Recombinant protein expression in microbial hosts is needed to produce high yields of proteins that are expressed in endogenous tissues. Heterologous expression also has an increasing influence in the development of biopharmaceutical products. To assist with the demands for high and stable expression of recombinant proteins, expression-augmenting tags that confer stability and solubility are often fused to difficult-to-express proteins. To date, all current fusion tags are natural proteins with well-folded structures. Here, I describe the design of DEEP1 (De novo Expression Enhancer Protein 1), the first highly stable de novo protein that allows for increased expression and greater purification yields for three peptide targets—Trp cage, Aβ42, and LS3—which respectively represent a soluble, aggregating, and hydrophobic sequence. Using a Ni(II)-immobilized metal affinity chromatography (Ni[II]-IMAC) and high-performance liquid chromatography, we purified and quantified DEEP1 constructs and compared the yields to constructs fused to a standard expression tag, SUMO. We found that DEEP1 outperforms SUMO in all three constructs, leading us to hypothesize that DEEP1 is a versatile tag for the expression of proteins varying in biochemical profiles. DEEP1 was next engineered for enhanced Ni(II)-IMAC purification by replacing four consecutive residues with histidine residues.

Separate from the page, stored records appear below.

Lemma pton6_loop_addr s curtok tp colonp xdigits val l :
  pton6_at tp colonp xdigits val -> inet_pton6_loop s curtok tp colonp xdigits val = Some l -> is_addr l.
Proof.
  revert curtok tp colonp xdigits val. induction s as [|ch s IH]; intros curtok tp colonp xdigits val Hat E;
    cbn [inet_pton6_loop] in E; [exact (pton6_finish_addr _ _ _ _ _ Hat E)|].
  destruct Hat as [Hb Hr Hc Hx Hv]. destruct (hex_digit_value ch) as [d|] eqn:Ed.
  - apply hex_digit_value_range in Ed. destruct (xdigits =? 4) eqn:E4; [done|].
    apply (IH _ _ _ _ _) in E; [done|]. split; try done; [lia|].
    rewrite Z.pow_add_r by lia. lia.
  - destruct (group_bytes val xdigits Hx Hv) as [H1 H2].
    case_bool_decide; [destruct (xdigits =? 0) eqn:E0|].
    + destruct colonp; [done|]. apply IH in E; [done|]. split; try done.
      * by intros n [= <-].
      * by replace xdigits with 0 in Hv by lia.
    + case_bool_decide; [done|]. destruct (16 <? _) eqn:E16; [done|].
      apply IH in E; [done|]. split; cbn [length]; try done; try lia.
      * by repeat constructor.
      * intros n Hn. specialize (Hc n Hn). lia.
    + destruct (_ && _) eqn:Edot; [|done]. destruct (inet_pton4 curtok) as [q|] eqn:Eq; [|done].
      apply inet_pton4_length in Eq as [Hq Hqb].
      change (inet_pton6_finish (rev q ++ tp) colonp 0 0 = Some l) in E.
      apply pton6_finish_addr in E; [done|]. split; rewrite ?length_app, ?length_rev; try done; try lia.
      * apply Forall_app. split; [by apply Forall_rev | done].
      * intros n Hn. specialize (Hc n Hn). lia.
Qed.

(** The addresses [inet_pton] returns are sixteen bytes. *)
Lemma inet_pton6_is_addr s l : inet_pton6 s = Some l -> is_addr l.
Proof.
  assert (pton6_at [] None 0 0) as H0 by (split; cbn; try done; lia).
  destruct s as [|c s]; [done|]. unfold inet_pton6.
  case_bool_decide; [|apply (pton6_loop_addr _ _ _ _ _ _ _ H0)].
  destruct s as [|c2 s]; [done|]. case_bool_decide; [|done]. apply (pton6_loop_addr _ _ _ _ _ _ _ H0).
Qed.

(** * The subnet mask *)

(** The loop over a mask of [n] bits ends within [n] rounds. *)
Lemma subnet_count_ends (n : nat) mask count :
  0 <= mask < 2 ^ Z.of_nat n -> 0 <= count -> count + Z.of_nat n < 2 ^ 32 ->
  exists c, subnet_count n mask count = Some c /\ count <= c <= count + Z.of_nat n.
Proof.
  revert mask count. induction n as [|n IH]; intros mask count Hm Hc Hn; cbn [subnet_count].
  - change (2 ^ Z.of_nat 0) with 1 in Hm. replace (mask =? 0) with true by lia. exists count. split; [done | lia].
  - destruct (mask =? 0); [exists count; split; [done | lia]|].
    rewrite Nat2Z.inj_succ, Z.pow_succ_r in Hm by lia.
    rewrite Z.shiftr_div_pow2 by lia. change (2 ^ 1) with 2.
    assert (0 <= Z.land mask 1 <= 1) as Hl
      by (change 1 with (Z.ones 1); rewrite Z.land_ones by lia; change (2 ^ 1) with 2;
          pose proof (Z.mod_pos_bound mask 2); change (Z.ones 1) with 1; lia).
    rewrite u32_small by lia.
    destruct (IH (mask / 2) (count + Z.land mask 1)) as (c & -> & Hb);
      [Z.div_mod_to_equations; lia | lia | lia|].
    exists c. split; [done | lia].
Qed.

(** * Addresses *)

Lemma inet_pton4_ip_text v :
  0 <= v < 2 ^ 32 ->
  exists l, inet_pton4 (ip_text v) = Some l /\ host_order l = v /\
    l = [Z.land (Z.shiftr v 24) 255; Z.land (Z.shiftr v 16) 255; Z.land (Z.shiftr v 8) 255;
         Z.land (Z.shiftr v 0) 255].
Proof.
  intros Hv. eexists. split; [|split; [|reflexivity]].
  - apply inet_pton4_dotted; apply Is_true_true, is_byte_spec; change 255 with (Z.ones 8);
      rewrite Z.land_ones by lia; apply Z.mod_pos_bound; lia.
  - change 255 with (Z.ones 8). rewrite !Z.land_ones, !Z.shiftr_div_pow2 by lia.
    unfold host_order. cbn [foldl]. change (2 ^ 8) with 256. change (2 ^ 16) with (256 * 256).
    change (2 ^ 24) with (256 * 256 * 256). change (2 ^ 0) with 1. change (2 ^ 32) with 4294967296 in Hv.
    Z.div_mod_to_equations; lia.
Qed.
Lemma land_byte x : is_byte (Z.land x 255) = true.
Proof.
  apply is_byte_spec. change 255 with (Z.ones 8). rewrite Z.land_ones by lia. by apply Z.mod_pos_bound.
Qed.

Lemma ConfigureIpv6Sysevents_parse old s a v psid :
  inet_pton6 s = Some a -> 0 <= v < 2 ^ 32 ->
  exists text l, WanManager_ConfigureIpv6Sysevents old s (ip_text v) psid = Some text /\
    inet_pton4 (ip_text v) = Some l /\ host_order l = v /\
    inet_pton6 text = Some (take 8 a ++ [0; 0] ++ l ++ [Z.land (Z.shiftr psid 8) 255; Z.land psid 255]).
Proof.
  intros Hs Hv. destruct (inet_pton4_ip_text v Hv) as (l & El & Hh & Hl).
  destruct (inet_pton6_is_addr s a Hs) as [Ha Hb].
  unfold WanManager_ConfigureIpv6Sysevents. rewrite El, Hs, Hh, u32_small by done. cbn [mbind option_bind].
  eexists _, l. split; [reflexivity|]. split; [done|]. split; [done|]. rewrite inet_pton6_groups.
  - by rewrite Hl.
  - rewrite length_app, length_take, Ha. done.
  - apply Forall_app. split; [by apply Forall_take|]. repeat constructor; apply land_byte.
Qed.

Section Runs.
Context `{Platform} `{Build} {C : Type}.

Lemma wp_GetLANIPAddress (s : St C) :
  wp WanManager_GetLANIPAddress (fun _ s' => db s' = db s) s.
Proof.
  unfold WanManager_GetLANIPAddress, syscfg_get. apply wp_bind, wp_bind, wp_call_s. intros r. apply wp_ret.
  destruct (fst r =? 0); [|by apply wp_ret].
  apply wp_bind, wp_bind, wp_call_s. intros r2. apply wp_ret.
  destruct (fst r2 =? 0); [|by apply wp_ret].
  apply wp_bind, wp_call. intros n.
  destruct (subnet_count_ends 32 (u32 n) 0) as (c & Ec & _); [apply u32_range | lia | lia|].
  apply wp_bind. eapply wp_deref; [done|]. by apply wp_ret.
Qed.
End Runs.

This new construct, DEEP2, shows similar stability and expression but stronger binding to the Ni(II) column than DEEP1. Taken together, these findings support the hypothesis that DEEPs can serve as adaptable expression tags for sequences that are difficult to purify and/or express. In future studies, we aim to test this pioneering technology with more target proteins and compare yields to those when tagged with SUMO. Additionally, we plan to elucidate the mechanism for DEEP1’s expression-enhancement properties.